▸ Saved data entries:
- Opening Delimiter -
(* ===== verification/Routes.v ===== *)
(** * Routes: the documented routes and the registered ones

    src/example_main.go lists, in three comments headed "Generated
    Routes" (lines 67-79, 955-985 and 1120-1150), the routes the
    application is said to serve for its entities.  This file holds the
    three tables as data and compares them with what
    [Router.RegisterEntityRoutes] registers for the same entities, in
    the order the programs pass them to [Register], and with what the
    mux then answers to a request on a documented path.

    The handlers are named by their kind and their entity
    ([Router.Endpoint]), so a route says which handler of which entity
    it reaches. *)

From Stdlib Require Import Ascii String ZArith.
From stdpp Require Import base tactics option list strings.
From S2P Require Import Prelude GoStrings Naming Reflect Entities Meta Parse Router.

Module Routes.
Import Naming.Naming Meta.Meta Router.Router.

(** A documented route: the method and the pattern of one line. *)
Abbreviation Line := (Method * string)%type.

(** The five lines documented for a resource path. *)
Definition lines_of (path : string) : list Line :=
  [ (MPost, path); (MGet, path); (MGet, path +:+ "/{id}");
    (MPut, path +:+ "/{id}"); (MDelete, path +:+ "/{id}") ].

(** The table of the example program (package main). *)
Definition documented_main : list Line :=
  lines_of "/product" ++ lines_of "/user".

(** The table of the first test file. *)
Definition documented_test : list Line :=
  lines_of "/user" ++ lines_of "/product" ++ lines_of "/productitem" ++
  lines_of "/tag" ++ lines_of "/productToprice".

(** The table of the second test file: the same paths. *)
Definition documented_plain : list Line :=
  lines_of "/user" ++ lines_of "/product" ++ lines_of "/productitem" ++
  lines_of "/tag" ++ lines_of "/productToprice".

(** The descriptor [Parse] builds for a struct type. *)
Definition meta_of (t : GoType) : EntityMeta :=
  match t with
  | TStruct pkg name fields => Parse.Parse.describe pkg name fields
  | _ => Parse.Parse.describe "" "" []
  end.

(** The entities of the three programs, as they are registered. *)
Definition main_entities : list GoType :=
  [Entities.MainPkg.Product; Entities.MainPkg.User].

Definition test_entities : list GoType :=
  [Entities.TestPkg.User; Entities.TestPkg.Product; Entities.TestPkg.ProductItem;
   Entities.TestPkg.Tag; Entities.TestPkg.ProductToPrice].

Definition plain_entities : list GoType :=
  [Entities.PlainPkg.User; Entities.PlainPkg.Product; Entities.PlainPkg.ProductItem;
   Entities.PlainPkg.Tag; Entities.PlainPkg.ProductToPrice].

(** [RegisterEntityRoutes] for each entity in turn, on a new router. *)
Definition register_all (entities : list GoType) : outcome (Router unit (Endpoint * string)) :=
  foldl (fun acc t => router ← acc; RegisterEntityRoutes router (meta_of t) tt)
        (Ok New) entities.

(** The lines of the routes a router holds. *)
Definition registered (router : Router unit (Endpoint * string)) : list Line :=
  (fun r => (routeMethod r, routePattern r)) <$> muxRoutes (rMux router).

(** The path of a request on a documented line, for the id 1. *)
Definition request_path (line : Line) : string :=
  match Split line.2 "{"%char with
  | [path] => path
  | prefix :: _ => prefix +:+ "1"
  | [] => ""
  end.

(** Whether the router has a handler for a request on the line. *)
Definition serves (router : Router unit (Endpoint * string)) (line : Line) : bool :=
  bool_decide (is_Some (Mux_find line.1 (request_path line) (rMux router))).

(** The table the comment of [toURLPath] describes: the entity name in
    kebab case. *)
Definition intended (entities : list GoType) : list Line :=
  entities ≫= fun t => lines_of ("/" +:+ url_intended (emName (meta_of t))).

(** The table [toURLPath] gives. *)
Definition generated (entities : list GoType) : list Line :=
  entities ≫= fun t => lines_of ("/" +:+ toURLPath (emName (meta_of t))).

(** A documented line is neither registered nor served. *)
Definition unserved (router : Router unit (Endpoint * string)) (line : Line) : bool :=
  negb (bool_decide (line ∈ registered router)) && negb (serves router line).

(** What a program's table is set against: the router its entities
    give, with as many routes as the table has lines. *)
Definition table_unserved (entities : list GoType) (documented : list Line) : Prop :=
  exists router, register_all entities = Ok router /\
    length (registered router) = length documented /\
    Forall (fun line => (line ∉ registered router) /\ serves router line = false) documented.

(** ** Theorems *)

(** What is registered is the table [toURLPath] gives, five routes an
    entity, for each of the three programs. *)
Theorem register_all_generated :
  Forall (fun entities =>
            exists router, register_all entities = Ok router /\
                           registered router = generated entities)
         [main_entities; test_entities; plain_entities].
Proof. repeat constructor; eexists; (split; [vm_compute; reflexivity|reflexivity]). Qed.

Lemma unserved_spec router documented :
  forallb (unserved router) documented = true ->
  Forall (fun line => (line ∉ registered router) /\ serves router line = false) documented.
Proof.
  intros Hall. apply Forall_forall. intros line Hl%list_elem_of_In.
  apply (proj1 (forallb_forall _ _) Hall) in Hl.
  apply andb_prop in Hl as [Hr%negb_true_iff%bool_decide_eq_false_1 Hs%negb_true_iff].
  done.
Qed.

(** No documented route is registered, and a request on a documented
    path reaches no handler: the router answers 404 to each of the
    sixty documented lines. *)
Theorem documented_routes_unserved :
  table_unserved main_entities documented_main /\
  table_unserved test_entities documented_test /\
  table_unserved plain_entities documented_plain.
Proof.
  repeat split;
    (eexists; split; [vm_compute; reflexivity|]; split; [reflexivity|]);
    apply unserved_spec; vm_compute; reflexivity.
Qed.

(** The documented table of package main is the kebab-case table the
    comment of [toURLPath] describes; the tables of the test files are
    not: they write productitem and productToprice for product-item
    and product-to-price. *)
Theorem documented_routes_intended :
  documented_main = intended main_entities /\
  documented_test <> intended test_entities /\
  documented_plain <> intended plain_entities /\
  (MPost, "/product-item") ∈ intended test_entities /\
  (MPost, "/product-to-price") ∈ intended test_entities.
Proof.
  split; [reflexivity|]. split; [vm_compute; discriminate|].
  split; [vm_compute; discriminate|].
  split; apply list_elem_of_In; vm_compute; tauto.
Qed.

End Routes.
- Closing Delimiter -
▸ WHAT THE TASK REQUIRES:
From the records above, print exactly the lines that run from the line with "Definition plain_entities : list" to the line with "Definition register_all (entities", inclusive.

▸ EXERCISE SOLUTION:
Definition plain_entities : list GoType :=
  [Entities.PlainPkg.User; Entities.PlainPkg.Product; Entities.PlainPkg.ProductItem;
   Entities.PlainPkg.Tag; Entities.PlainPkg.ProductToPrice].

(** [RegisterEntityRoutes] for each entity in turn, on a new router. *)
Definition register_all (entities : list GoType) : outcome (Router unit (Endpoint * string)) :=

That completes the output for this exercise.